__Saved entries__

Definition d1 : R := (ln (S / K) + (r + 0.5 * (sigma * sigma)) * T) / (sigma * sqrt T).
Definition d2 : R := d1 - sigma * sqrt T.
Definition call_premium : R := S * Phi d1 - K * exp (- (r * T)) * Phi d2.
Definition put_premium : R := K * exp (- (r * T)) * Phi (- d2) - S * Phi (- d1).
Definition call_delta : R := Phi d1.
Definition put_delta : R := Phi d1 - 1.
Definition gamma : R := phi d1 / (S * sigma * sqrt T).
Definition vega_per_unit_sigma : R := S * phi d1 * sqrt T.
Definition vega : R := vega_per_unit_sigma / 100.

End Formulas.
End Spec.

(** The sum of a list of numbers. *)
Definition total (xs : list R) : R := fold_right Rplus 0 xs.

(** The number in a cached field. *)
Definition as_float (v : value) : R :=
  match v with
  | Float x => x
  | PyNone => 0
  end.

(** A search that stops at its start point: a one-dimensional [fmin] with
    no iteration left, used where a statement is checked on concrete
    numbers. *)
Definition fmin_stalled (f : R -> R) (x0 : R) : R := x0.

(** ** [risk_metrics.py] *)

Section RiskMetrics.

(** [scipy.optimize.fmin(func, [x0], disp=False)[0]] for a one-dimensional
    start point: the point the simplex search settles on. *)
Variable fmin : (R -> R) -> R -> R.

Record BlackScholes : Type := mkBlackScholes {
  bs_S : R;
  bs_K : R;
  bs_T : R;
  bs_r : R;
  bs_option : string
}.

(** The expression bound to [d1] in [black_scholes], [delta], [gamma] and
    [vega]; the four copies in the source are textually the same. *)
Definition d1_expr (S K T r sigma : R) : res R :=
  q <- py_div S K ;;
  Return ((ln q + (r + 0.5 * sigma ^ 2) * T) / (sigma * sqrt T)).

Definition black_scholes (self : BlackScholes) (sigma : R) : res value :=
  d1 <- d1_expr (bs_S self) (bs_K self) (bs_T self) (bs_r self) sigma ;;
  let d2 := d1 - sigma * sqrt (bs_T self) in
  if String.eqb (bs_option self) "call" then
    Return (Float (bs_S self * norm_cdf d1
                   - bs_K self * exp (- bs_r self * bs_T self) * norm_cdf d2))
  else if String.eqb (bs_option self) "put" then
    Return (Float (bs_K self * exp (- bs_r self * bs_T self) * norm_cdf (- d2)
                   - bs_S self * norm_cdf (- d1)))
  else Return PyNone.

__Exercise instructions__
Retype each entry exactly, leaving none of them out.

__Result__
Definition d1 : R := (ln (S / K) + (r + 0.5 * (sigma * sigma)) * T) / (sigma * sqrt T).
Definition d2 : R := d1 - sigma * sqrt T.
Definition call_premium : R := S * Phi d1 - K * exp (- (r * T)) * Phi d2.
Definition put_premium : R := K * exp (- (r * T)) * Phi (- d2) - S * Phi (- d1).
Definition call_delta : R := Phi d1.
Definition put_delta : R := Phi d1 - 1.
Definition gamma : R := phi d1 / (S * sigma * sqrt T).
Definition vega_per_unit_sigma : R := S * phi d1 * sqrt T.
Definition vega : R := vega_per_unit_sigma / 100.

End Formulas.
End Spec.

(** The sum of a list of numbers. *)
Definition total (xs : list R) : R := fold_right Rplus 0 xs.

(** The number in a cached field. *)
Definition as_float (v : value) : R :=
  match v with
  | Float x => x
  | PyNone => 0
  end.

(** A search that stops at its start point: a one-dimensional [fmin] with
    no iteration left, used where a statement is checked on concrete
    numbers. *)
Definition fmin_stalled (f : R -> R) (x0 : R) : R := x0.

(** ** [risk_metrics.py] *)

Section RiskMetrics.

(** [scipy.optimize.fmin(func, [x0], disp=False)[0]] for a one-dimensional
    start point: the point the simplex search settles on. *)
Variable fmin : (R -> R) -> R -> R.

Record BlackScholes : Type := mkBlackScholes {
  bs_S : R;
  bs_K : R;
  bs_T : R;
  bs_r : R;
  bs_option : string
}.

(** The expression bound to [d1] in [black_scholes], [delta], [gamma] and
    [vega]; the four copies in the source are textually the same. *)
Definition d1_expr (S K T r sigma : R) : res R :=
  q <- py_div S K ;;
  Return ((ln q + (r + 0.5 * sigma ^ 2) * T) / (sigma * sqrt T)).

Definition black_scholes (self : BlackScholes) (sigma : R) : res value :=
  d1 <- d1_expr (bs_S self) (bs_K self) (bs_T self) (bs_r self) sigma ;;
  let d2 := d1 - sigma * sqrt (bs_T self) in
  if String.eqb (bs_option self) "call" then
    Return (Float (bs_S self * norm_cdf d1
                   - bs_K self * exp (- bs_r self * bs_T self) * norm_cdf d2))
  else if String.eqb (bs_option self) "put" then
    Return (Float (bs_K self * exp (- bs_r self * bs_T self) * norm_cdf (- d2)
                   - bs_S self * norm_cdf (- d1)))
  else Return PyNone.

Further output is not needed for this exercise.